Entry - #614225 - WARBURG MICRO SYNDROME 2; WARBM2 - OMIM

 
ICD+
# 614225

WARBURG MICRO SYNDROME 2; WARBM2


Alternative titles; symbols

MICRO SYNDROME 2


Phenotype-Gene Relationships

Location Phenotype Phenotype
MIM number 		Inheritance Phenotype
mapping key 		Gene/Locus Gene/Locus
MIM number
1q41 Warburg micro syndrome 2 614225 AR 3 RAB3GAP2 609275
Clinical Synopsis
 
Phenotypic Series
 

INHERITANCE
- Autosomal recessive
GROWTH
Height
- Postnatal growth retardation
HEAD & NECK
Head
- Postnatal microcephaly
- Brachycephaly
Face
- Low anterior hairline
Ears
- Large ears
- Asymmetric ears
Eyes
- Congenital cataracts, bilateral
- Microphthalmia
- Microcornea
- Atonic pupils
- Optic nerve atrophy
- Absent visual evoked potentials
Nose
- Short nose
- Prominent nasal root
GENITOURINARY
External Genitalia (Male)
- Micropenis
- Scrotal hypoplasia
External Genitalia (Female)
- Hypoplasia of labia majora
Internal Genitalia (Male)
- Cryptorchidism
SKELETAL
Skull
- Microcephaly, postnatal
Limbs
- Contractures
Feet
- Overlapping toes
SKIN, NAILS, & HAIR
Hair
- Low anterior hairline
NEUROLOGIC
Central Nervous System
- Global developmental delay
- Severe mental retardation
- Minimal to absent speech
- Axial hypotonia
- Progressive spastic diplegia to quadriplegia
- Generalized brain atrophy
- Frontotemporal polymicrogyria
- Wide Sylvian fissures
- Hypoplastic corpus callosum
- Increased subdural space around frontal lobes
MOLECULAR BASIS
- Caused by mutation in the RAB3 GTPase-activating protein (noncatalytic) subunit 2 gene (RAB3GAP2, 609275.0002)
▲ Close

TEXT

A number sign (#) is used with this entry because of evidence that Warburg Micro syndrome-2 (WARBM2) is caused by homozygous mutation in the RAB3GAP2 gene (609275) on chromosome 1q41.

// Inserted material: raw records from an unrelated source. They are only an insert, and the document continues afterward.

Definition set_fs_flags (r : OS_filesys_internal_record_t) (f : Z) :=
  mk_filesys (device_name r) (volume_name r) (system_mountpt r) (virtual_mountpt r)
             (address r) (blocksize r) (numblocks r) f (fstype r).

Record State : Type := mk_state {
  OS_global_filesys_table : list OS_common_record_t;
  OS_filesys_table : list OS_filesys_internal_record_t
}.

(** The platform adapter's volume operations over its own state [P]. *)
Class FileSysAdapter (P : Type) : Type := {
  OS_FileSysMountVolume_Impl : nat -> State -> P -> Z * P;
  OS_FileSysUnmountVolume_Impl : nat -> State -> P -> Z * P
}.

(** *** C strings and buffers *)

Definition slash : Ascii.ascii := "/"%char.
Definition NUL : Ascii.ascii := Ascii.zero.

(** [strrchr (s, c)]: the part of [s] that starts at the last [c]. *)
Fixpoint strrchr (s : string) (c : Ascii.ascii) : option string :=
  match s with
  | EmptyString => None
  | String d s' =>
      match strrchr s' c with
      | Some r => Some r
      | None => if Ascii.eqb d c then Some s else None
      end
  end.

(** [&s[n]] for [n] not past the end of [s]. *)
Definition string_from (n : nat) (s : string) : string :=
  String.substring n (String.length s - n) s.

(** [memcpy (&buf[pos], src, strlen (src))] on a buffer given by its
    bytes; bytes the buffer did not hold before read as NUL. *)
Fixpoint write_at (pos : nat) (src buf : string) : string :=
  match pos with
  | O => String.append src (string_from (String.length src) buf)
  | S pos' =>
      match buf with
      | EmptyString => String NUL (write_at pos' src EmptyString)
      | String c buf' => String c (write_at pos' src buf')
      end
  end.

(** The C string held by a buffer: its bytes up to the first NUL. *)
Fixpoint cstring (buf : string) : string :=
  match buf with
  | EmptyString => EmptyString
  | String c buf' => if Ascii.eqb c NUL then EmptyString else String c (cstring buf')
  end.

(** [OS_FileSys_FindVirtMountPoint], the match function of the searches
    by virtual mount point; [ref] is the path looked for. *)
Definition OS_FileSys_FindVirtMountPoint (tbl : list OS_filesys_internal_record_t)
    (ref : string) (local_id : nat) (obj : OS_common_record_t) : bool :=
  match tbl !! local_id with
  | None => false
  | Some rec =>
      if Z.land (flags rec) OS_FILESYS_FLAG_IS_MOUNTED_VIRTUAL =? 0 then false
      else
        let mplen := String.length (virtual_mountpt rec) in
        (0 <? mplen)%nat
        && String.prefix (virtual_mountpt rec) ref
        && match String.get mplen ref with
           | Some c => Ascii.eqb c slash
           | None => true
           end
  end.

Section API.

Context `{OsConfig} {P : Type} `{FileSysAdapter P}.

(** The slot that [OS_ObjectIdToArrayIndex (LOCAL_OBJID_TYPE,
    global->active_id, &local_id)] stores for the record found at slot
    [gidx] of the common table. *)
Definition local_id_of (gtbl : list OS_common_record_t) (gidx : nat) : nat :=
  snd (OS_ObjectIdToArrayIndex OS_OBJECT_TYPE_OS_FILESYS (length gtbl)
         (active_id (default common_zero (gtbl !! gidx)))).
(** ** The call to [encode] *)

(** X3: [encode] is called only on the literal text "Hello, world!", and
    only in a run where the import and the constructor both returned;
    conversely, whenever both returned, the call is made.  No file content
    and no part of the environment reaches the text. *)
Theorem encode_called_on_literal_after_construction
  (L : Library) (os : OS) (s : LibState L) :
  (forall t,
      In (Encoded t) (trace (python_main L os s)) ->
      t = "Hello, world!" /\
      exists s1 h s2,
        import_from L "transformers" "GPT2TokenizerFast" s = (Ok tt, s1) /\
        construct L os vocab_file_arg merges_file_arg s1 = (Ok h, s2)) /\
  (forall s1 h s2,
      import_from L "transformers" "GPT2TokenizerFast" s = (Ok tt, s1) ->
      construct L os vocab_file_arg merges_file_arg s1 = (Ok h, s2) ->
      In (Encoded "Hello, world!") (trace (python_main L os s))).
Proof.
  split.
  - intros t Hin.
    destruct (python_main_runs L os s) as [e s1 Hi|s1 e s2 Hi Hc
                                          |s1 h s2 e s3 Hi Hc He
                                          |s1 h s2 a s3 Hi Hc He];
      cbn in Hin.
    + destruct Hin as [Hin|[]]. discriminate Hin.
    + destruct Hin as [Hin|[Hin|[]]]; discriminate Hin.
    + destruct Hin as [Hin|[Hin|[Hin|[]]]]; try discriminate Hin.
      injection Hin as <-. split; [reflexivity|]. now exists s1, h, s2.
    + destruct Hin as [Hin|[Hin|[Hin|[Hin|[]]]]]; try discriminate Hin.
      injection Hin as <-. split; [reflexivity|]. now exists s1, h, s2.
  - intros s1 h s2 Hi Hc.
    destruct (encode L h input_text s2) as [[a|e] s3] eqn:He.
    + rewrite (runs_functional L os s _ _ (python_main_runs L os s)
                 (run_prints L os s s1 h s2 a s3 Hi Hc He)).
      cbn. auto.
    + rewrite (runs_functional L os s _ _ (python_main_runs L os s)
                 (run_encode_raises L os s s1 h s2 e s3 Hi Hc He)).
      cbn. auto.
Qed.

Lemma encode_called_on_literal_after_construction_witness :
  import_from Toy.library "transformers" "GPT2TokenizerFast" 0%nat
  = (Ok tt, 1%nat) /\
  construct Toy.library Toy.os_ready vocab_file_arg merges_file_arg 1%nat
  = (Ok tt, 2%nat) /\
  In (Encoded "Hello, world!") (trace (python_main Toy.library Toy.os_ready 0%nat)).
Proof.
  assert (Hi : import_from Toy.library "transformers" "GPT2TokenizerFast" 0%nat
               = (Ok tt, 1%nat)) by reflexivity.
  assert (Hc : construct Toy.library Toy.os_ready vocab_file_arg
                         merges_file_arg 1%nat = (Ok tt, 2%nat)) by reflexivity.
  split; [exact Hi|]. split; [exact Hc|].
  exact (proj2 (encode_called_on_literal_after_construction
                  Toy.library Toy.os_ready 0%nat) _ _ _ Hi Hc).
Defined.
(** * Further properties *)

(** ** Rotation *)

Lemma rotl64_pure (x n : Z) :
  1 ≤ n ≤ 63 → rotl64 (M := Pure) x n = uint64_t (x ≪ n) .| x ≫ (64 - n).
Proof.
  intros Hn. unfold rotl64, shl64, shr64, Pure_shifts, mbind, Pure_bind, mret, Pure_ret, size_t.
  rewrite (Z.mod_small (64 - n)) by lia. reflexivity.
Qed.

Lemma zsub_zsub (z n : Z) :
  0 ≤ z < 64 → FIPS202.zsub (FIPS202.zsub z (64 - n)) n = z.
Proof.
  intros Hz. unfold FIPS202.zsub, FIPS202.w.
  rewrite Zminus_mod_idemp_l.
  replace (z - (64 - n) - n) with (z + (-1) * 64) by lia.
  rewrite Z.mod_add by lia. apply Z.mod_small. lia.
Qed.

(** X1: [rotl64(x, n)] on a 64-bit [x] with [1 ≤ n ≤ 63] is the circular
    rotation: the result is a 64-bit value whose bit [z] is bit
    [(z - n) mod 64] of [x], and rotating on by [64 - n] gives [x] back. *)
Theorem rotl64_is_circular_rotation (x n : Z) (Hx : is_lane x) (Hn : 1 ≤ n ≤ 63) :
  is_lane (rotl64 (M := Pure) x n) ∧
  (∀ z, 0 ≤ z < 64 →
     Z.testbit (rotl64 (M := Pure) x n) z = Z.testbit x ((z - n) mod 64)) ∧
  rotl64 (M := Pure) (rotl64 (M := Pure) x n) (64 - n) = x.
Proof.
  assert (is_lane (rotl64 (M := Pure) x n)) as Hrot
    by (rewrite rotl64_pure by lia; auto with lanes).
  assert (∀ z, 0 ≤ z < 64 →
    Z.testbit (rotl64 (M := Pure) x n) z = Z.testbit x (FIPS202.zsub z n)) as Hbit
    by (intros z Hz; rewrite rotl64_pure by lia; apply testbit_rotl64; (assumption || lia)).
  split; [exact Hrot|]. split; [exact Hbit|].
  apply Z.bits_inj'. intros z Hz0.
  destruct (Z.lt_ge_cases z 64) as [Hz|Hz].
  - rewrite (rotl64_pure _ (64 - n)) by lia.
    rewrite testbit_rotl64 by (assumption || lia).
    rewrite Hbit by apply zsub_range.
    rewrite zsub_zsub by lia. reflexivity.
  - rewrite (rotl64_pure _ (64 - n)) by lia.
    rewrite !is_lane_testbit_high; auto with lanes.
Qed.

Lemma rotl64_is_circular_rotation_witness :
  rotl64 (M := Pure) 0x8000000000000001 1 = 3 ∧
  rotl64 (M := Pure) (rotl64 (M := Pure) 0x8000000000000001 1) 63 = 0x8000000000000001.
Proof.
  split; [reflexivity|].
  apply (rotl64_is_circular_rotation 0x8000000000000001 1); [split|]; lia.
Defined.

(** ** Byte order *)

Ltac zdiv := Z.div_mod_to_equations; lia.

Lemma testbit_le_combine (bs : list Z) (i : Z) :
  Forall is_byte bs → 0 ≤ i < 8 * Z.of_nat (length bs) →
  Z.testbit (le_combine bs) i = Z.testbit bs.[Z.to_nat (i / 8)] (i mod 8).
Proof.
  intros Hbs. revert i. induction Hbs as [|b bs Hb _ IH]; intros i Hi.
  - cbn [length] in Hi. lia.
  - rewrite le_combine_cons, Z.lor_spec. cbn [length] in Hi.
    destruct (Z.lt_ge_cases i 8).
    + rewrite Z.shiftl_spec_low, orb_false_r by lia.
      rewrite Z.div_small, Z.mod_small by lia. reflexivity.
    + rewrite Z.shiftl_spec, (testbit_byte_high b i), IH by (assumption || lia).
      cbn [orb].
      replace (Z.to_nat (i / 8)) with (S (Z.to_nat ((i - 8) / 8))) by zdiv.
      replace ((i - 8) mod 8) with (i mod 8) by zdiv.
      reflexivity.
Qed.

Lemma testbit_ones_shiftl (k z : Z) :
  0 ≤ k → 0 ≤ z →
  Z.testbit (Z.ones 8 ≪ k) z = (k <=? z) && (z <? k + 8).
Proof.
  intros Hk Hz. rewrite Z.shiftl_spec by lia.
  destruct (Z.leb_spec k z), (Z.ltb_spec z (k + 8)); cbn [andb].
  - apply Z.ones_spec_low. lia.
  - apply Z.ones_spec_high. lia.
  - apply Z.testbit_neg_r. lia.
  - apply Z.testbit_neg_r. lia.
Qed.
(** * ModbusPy: the Modbus RTU industrial server

    A shallow embedding of [ModbusIndustrialServer]
    (modbus_industrial_server.py): the CRC codec, the slave store, the
    nine request handlers and the dispatcher [_process_request], followed
    by the properties of the specification that concern them.

    Conventions of the embedding.
    - A Python [bytes] object is a [list byte]; a Python [int] is a [Z].
      [bytes(list_of_ints)] is partial (ValueError outside range(256)).
    - A raised exception is [None] in the option monad, or [Raised] where
      the function's own return value is already an [Optional]; [add_slave]
      returns the server afterwards together with the error it raised.
    - The dictionaries of the server ([slaves], [stats]) and of a slave
      (registers, coils, file records) are finite maps keyed by [Z].
      Each slave owns its dictionaries (as [create_example_slave] and the
      configuration loader build them), so a map per slave is faithful.
    - The serial port is an open flag together with the list of frames
      written so far; the logger is not modelled (no claim reads it, and it
      touches neither the store, the counters nor the port).
    - [time.time()] is a clock reading handed to the dispatcher. *)

From Stdlib Require Import ZArith List Lia Bool.
From Stdlib Require Import Strings.Byte.
From stdpp Require Import base option list gmap strings.

Local Open Scope Z_scope.

(** ** Python bytes and integers *)

Module Py.

Definition bytes : Type := list byte.

#[global] Instance byte_eq_dec : EqDecision byte := Byte.byte_eq_dec.

(** The integer value of one byte, as indexing a [bytes] object yields. *)
Definition byte_to_int (b : byte) : Z := Z.of_N (Byte.to_N b).

(** One element of [bytes(iterable)]: ValueError unless in range(256). *)
Definition int_to_byte (n : Z) : option byte :=
  if (0 <=? n) && (n <? 256) then Byte.of_N (Z.to_N n) else None.

(** [bytes(list_of_ints)] *)
Definition bytes_of_ints (l : list Z) : option bytes := mapM int_to_byte l.
(** What the pending reload level asks for before the status is evaluated;
    a partial reload replaces the file names and errors of the cached
    configuration object. *)
Definition applyReloadLevel (st : State) (project projectPath : string)
    (config : ParsedCommandLine) (reloadLevel : ConfigFileProgramReloadLevel.t)
  : State * ParsedCommandLine :=
  match reloadLevel with
  | ConfigFileProgramReloadLevel.Full =>
    (watchInputFiles
       (watchWildCardDirectories (watchConfigFile st projectPath) projectPath config)
       projectPath config,
     config)
  | ConfigFileProgramReloadLevel.Partial =>
    let names := getFileNamesFromConfigSpecs env (hostState st) project config in
    let config' :=
      mkParsedCommandLine (options config) names (projectReferences config)
        (updateErrorForNoInputFiles env names project config) (raw config) in
    (watchInputFiles
       (set_configFileCache <[projectPath := inl config']> st)
       projectPath config',
     config')
  | ConfigFileProgramReloadLevel.None => (st, config)
  end.

(** The loop of [getNextInvalidatedProject] from index [projectIndex] on;
    [rest] is what is left of [order]. *)
Fixpoint nextInvalidatedFrom (fuel : nat) (order : list string)
    (rest : list string) (projectIndex : nat) (st : State)
  : option (State * option InvalidatedProject) :=
  match rest with
  | [] => Some (st, None)
  | project :: rest' =>
    let projectPath := toResolvedConfigFilePath project in
    let continue := nextInvalidatedFrom fuel order rest' (S projectIndex) in
    match projectPendingBuild st !! projectPath with
    | None => continue st
    | Some reloadLevel =>
      match parseConfigFile st project projectPath with
      | (st1, None) =>
        continue (set_projectPendingBuild (delete projectPath)
                    (reportParseConfigFileDiagnostic st1 projectPath))
      | (st1, Some config0) =>
        let '(st2, config) :=
          applyReloadLevel st1 project projectPath config0 reloadLevel in
        match getUpToDateStatus fuel st2 (Some config) projectPath with
        | None => None
        | Some (st3, status) =>
          let st4 := verboseReportProjectStatus st3 project status in
          let skip st' :=
            continue (set_projectPendingBuild (delete projectPath)
                        (reportAndStoreErrors st' projectPath (errors config))) in
          let dispatch :=
            match status with
            | UpstreamBlocked upstream =>
              let st5 := set_projectPendingBuild (delete projectPath)
                           (reportAndStoreErrors st4 projectPath (errors config)) in
              continue
                (if verbose (solutionOptions env)
                 then reportStatus st5
                        Skipping_build_of_project_0_because_its_dependency_1_has_errors
                        [project; upstream]
                 else st5)
            | ContainerOnly => skip st4
            | _ =>
              Some (st4,
                    Some (if needsBuild status config
                          then BuildInvalidedProject project projectPath
                                 projectIndex config order true
                          else UpdateBundleProject project projectPath
                                 projectIndex config order true))
            end in
          if force (solutionOptions env) then dispatch
          else
            match status with
            | UpToDate _ =>
              let st5 := set_projectPendingBuild (delete projectPath)
                           (reportAndStoreErrors st4 projectPath (errors config)) in
              continue
                (if dry (solutionOptions env)
                 then reportStatus st5 Project_0_is_up_to_date [project]
                 else st5)
            | UpToDateWithUpstreamTypes _ =>
              Some (reportAndStoreErrors st4 projectPath (errors config),
                    Some (UpdateOutputFileStampsProject project projectPath
                            config true))
            | _ => dispatch
            end
        end
      end
    end
  end.
Lemma mkdir_if_absent_effects w :
  (forall p, fs_throws w p = None) ->
  mkdir_if_absent w = (directory w, inr tt).
Proof.
  intros Hfs. unfold mkdir_if_absent, directory.
  destruct (dir_exists w (OUT_DIR w)); [reflexivity|].
  rewrite Hfs. reflexivity.
Qed.

(** The threshold check never throws and touches no file. *)
Lemma check_threshold_returns rt w tempRaw tsBr :
  snd (check_threshold rt w tempRaw tsBr) = inr tt /\
  filter touches_files (fst (check_threshold rt w tempRaw tsBr)) = [].
Proof.
  unfold check_threshold.
  destruct tempRaw as [[| |t| | |]|]; try (split; reflexivity).
  destruct (isFinite t); [|split; reflexivity].
  destruct (ltb t (of_Z 24) || gtb t (of_Z 26)); [|split; reflexivity].
  unfold sendAlertEmail.
  destruct (post_result (mail_server w)); split; reflexivity.
Qed.

(** The three ways the alert's request fails. *)
Lemma post_result_failure (o : post_outcome) (err : js_error) :
  post_result o = Rejected err <-> post_fails o err.
Proof.
  unfold post_fails. split.
  - destruct o as [e| |sc body]; simpl.
    + intros [= ->]. auto.
    + intros [= <-]. auto.
    + destruct (sc =? 0) eqn:H0; simpl; [discriminate|].
      destruct (400 <=? sc) eqn:H4; [|discriminate].
      apply Z.leb_le in H4. intros [= <-].
      right; right. exists sc, body. repeat split; [lia|].
      destruct (sc <? 0) eqn:Hn; [apply Z.ltb_lt in Hn; lia|].
      rewrite Z.abs_eq by lia. reflexivity.
  - intros [->|[[-> ->]|(sc & body & -> & H4 & ->)]]; simpl; try reflexivity.
    destruct (sc =? 0) eqn:H0; [apply Z.eqb_eq in H0; lia|]. simpl.
    destruct (400 <=? sc) eqn:H4'; [|apply Z.leb_gt in H4'; lia].
    destruct (sc <? 0) eqn:Hn; [apply Z.ltb_lt in Hn; lia|].
    rewrite Z.abs_eq by lia. reflexivity.
Qed.

(** A document that passes the validation has its [current]. *)
Lemma read_current_valid (raw current : json) :
  validate raw = true -> prop raw "current" = Some current ->
  read_current raw = ret current.
Proof.
  intros Hval Hcur. unfold read_current. rewrite Hcur.
  destruct current; try reflexivity.
  unfold validate in Hval. rewrite Hcur in Hval.
  rewrite andb_false_r in Hval. discriminate.
Qed.
(** *** send_dbus_msg *)

(** The function up to the label [out].  The result is [rc], the
    response structure, and whether [m] and [n] refer to messages.
    After [sd_bus_call], [n] is null exactly when [rc] is negative. *)
Definition send_dbus_msg_body (msg resp : mbox_dbus_msg)
  : M D (Z * mbox_dbus_msg * bool * bool) :=
  '(rc, m) <- message_new_method_call ;;
  if rc <? 0 then
    eprintf ("Failed to init method call: " ++ strerror (- rc) ++ nl) ;;
    ret (rc, resp, m, false)
  else
  rc <- message_append (cmd msg) ;;
  if rc <? 0 then
    eprintf ("Failed to add cmd to message: " ++ strerror (- rc) ++ nl) ;;
    ret (rc, resp, m, false)
  else
  rc <- message_append_array (firstn (num_args msg) (args msg)) ;;
  if rc <? 0 then
    eprintf ("Failed to add args to message: " ++ strerror (- rc) ++ nl) ;;
    ret (rc, resp, m, false)
  else
  '(rc, n) <- bus_call (cmd msg) (firstn (num_args msg) (args msg)) ;;
  match n with
  | None =>
    eprintf ("Failed to post message: " ++ strerror (- rc) ++ nl) ;;
    ret (rc, resp, m, false)
  | Some n =>
  let (rc, c) := read_y n in
  if rc <? 0 then
    eprintf ("Failed to read response code: " ++ strerror (- rc) ++ nl) ;;
    ret (rc, resp, m, true)
  else
  let resp := set_cmd c resp in
  let (rc, buf) := read_ay n in
  if rc <? 0 then
    eprintf ("Failed to read response args: " ++ strerror (- rc) ++ nl) ;;
    ret (rc, resp, m, true)
  else
  if (List.length buf <? num_args resp)%nat then
    eprintf ("Command returned insufficient response args" ++ nl) ;;
    ret (- E_DBUS_INTERNAL, resp, m, true)
  else
    ret (0, set_args (memcpy (args resp) buf (num_args resp)) resp, m, true)
  end.
(** * Remote execution session: protocol and lifecycle

    A shallow embedding of [src/sandbox/executor.py] (the [Sandbox] class,
    the resident interpreter loop [_PYTHON_SESSION_SCRIPT] and the one-off
    helpers) and of the sandbox registry and the tool handlers of
    [src/agents/base.py].

    The remote platform (Modal) is an interface, [Platform]: every call the
    code makes to it may return a value or raise, as the platform chooses.
    The methods of [Sandbox] are written in a state-and-exception monad over
    the platform's world and the object's fields; each call to the platform
    is recorded in a trace. *)

From Stdlib Require Import ZArith Ascii String List Lia Bool.
From stdpp Require Import base option list strings gmap pretty.

Import ListNotations.
Local Set Warnings "-register-all".
Local Open Scope string_scope.
Local Open Scope Z_scope.
Local Open Scope list_scope.

(** ** Text, bytes and JSON values *)

Abbreviation bytes := (list Byte.byte).

(** A Python [str] is modelled by its UTF-8 byte string. *)
Definition nl : string := String (ascii_of_nat 10) EmptyString.
Definition dq : string := String (ascii_of_nat 34) EmptyString.
Definition quoted (s : string) : string := dq +:+ s +:+ dq.

(** The characters of a text, each with the bytes of its UTF-8 encoding: a
    byte [10xxxxxx] continues the character before it. *)
Definition is_continuation (c : ascii) : bool :=
  let n := nat_of_ascii c in (128 <=? n)%nat && (n <? 192)%nat.

Fixpoint chars (s : string) : list string :=
  match s with
  | EmptyString => []
  | String c rest =>
      match chars rest with
      | String d tail :: more =>
          if is_continuation d then String c (String d tail) :: more
          else String c EmptyString :: String d tail :: more
      | more => String c EmptyString :: more
      end
  end.

(** [ch.isspace()], the test of [str.strip()], on a character given by the
    bytes of its encoding.  Within ASCII: tab, newline, vertical tab, form
    feed, carriage return, the separators 0x1c-0x1f and the space.  Beyond
    it: U+0085 and U+00A0 (two bytes, after 0xc2); U+1680 (e1 9a 80);
    U+2000 to U+200A, U+2028, U+2029 and U+202F (after e2 80); U+205F
    (e2 81 9f); U+3000 (e3 80 80). *)
Definition is_space (ch : string) : bool :=
  match List.map nat_of_ascii (list_ascii_of_string ch) with
  | [n] => (((9 <=? n) && (n <=? 13)) || ((28 <=? n) && (n <=? 32)))%nat
  | [a; b] => ((a =? 194) && ((b =? 133) || (b =? 160)))%nat
  | [a; b; c] =>
      (((a =? 225) && (b =? 154) && (c =? 128))
       || ((a =? 226) && (b =? 128)
           && (((128 <=? c) && (c <=? 138)) || (c =? 168) || (c =? 169) || (c =? 175)))
       || ((a =? 226) && (b =? 129) && (c =? 159))
       || ((a =? 227) && (b =? 128) && (c =? 128)))%nat
  | _ => false
  end.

Martsolf syndrome (212720), a clinically overlapping but milder disorder, is also caused by mutation in the RAB3GAP2 gene.

For a general phenotypic description and a discussion of genetic heterogeneity of Warburg Micro syndrome, see 600118.

Clinical Features

Borck et al. (2011) reported a girl from a consanguineous Turkish family with Warburg Micro syndrome who presented with congenital cataracts, microphthalmia, absent visual evoked potentials, microcephaly, polymicrogyria, hypoplasia of the corpus callosum, and severe developmental delay.


Molecular Genetics

In a girl from a consanguineous Turkish family with Warburg Micro syndrome, Borck et al. (2011) identified homozygosity for a small in-frame deletion in the RAB3GAP2 gene (609275.0002). The parents were heterozygous carriers of the mutation, which was not found in 188 Turkish and 170 German control chromosomes. Analysis of RAB3GAP2 in 10 additional unrelated children with suspected Warburg Micro syndrome who were negative for mutation in the RAB3GAP1 (602536) gene revealed no further mutations.

In affected individuals from 7 families with the typical features of Warburg Micro syndrome, Handley et al. (2013) identified homozygosity for mutations in the RAB3GAP2 gene (see, e.g., 609275.0004-609275.0006).


Genotype/Phenotype Correlations

Handley et al. (2013) reviewed brain MRI findings in 17 patients with mutations in the RAB3GAP1, RAB3GAP2, and RAB18 (602207) genes. While brain findings were remarkably similar among the patients, the overall impression was of a relatively milder brain phenotype in the 9 patients with mutations in RAB3GAP2, with frontal polymicrogyria mostly not extending beyond the perisylvian fissure to the temporal and occipital lobes, no apparent white matter loss, and no cerebellar or cerebellar vermis hypoplasia.


REFERENCES

  1. Borck, G., Wunram, H., Steiert, A., Volk, A. E., Korber, F., Roters, S., Herkenrath, P., Wollnik, B., Morris-Rosendahl, D. J., Kubisch, C. A homozygous RAB3GAP2 mutation causes Warburg Micro syndrome. Hum. Genet. 129: 45-50, 2011. [PubMed: 20967465, related citations] [Full Text]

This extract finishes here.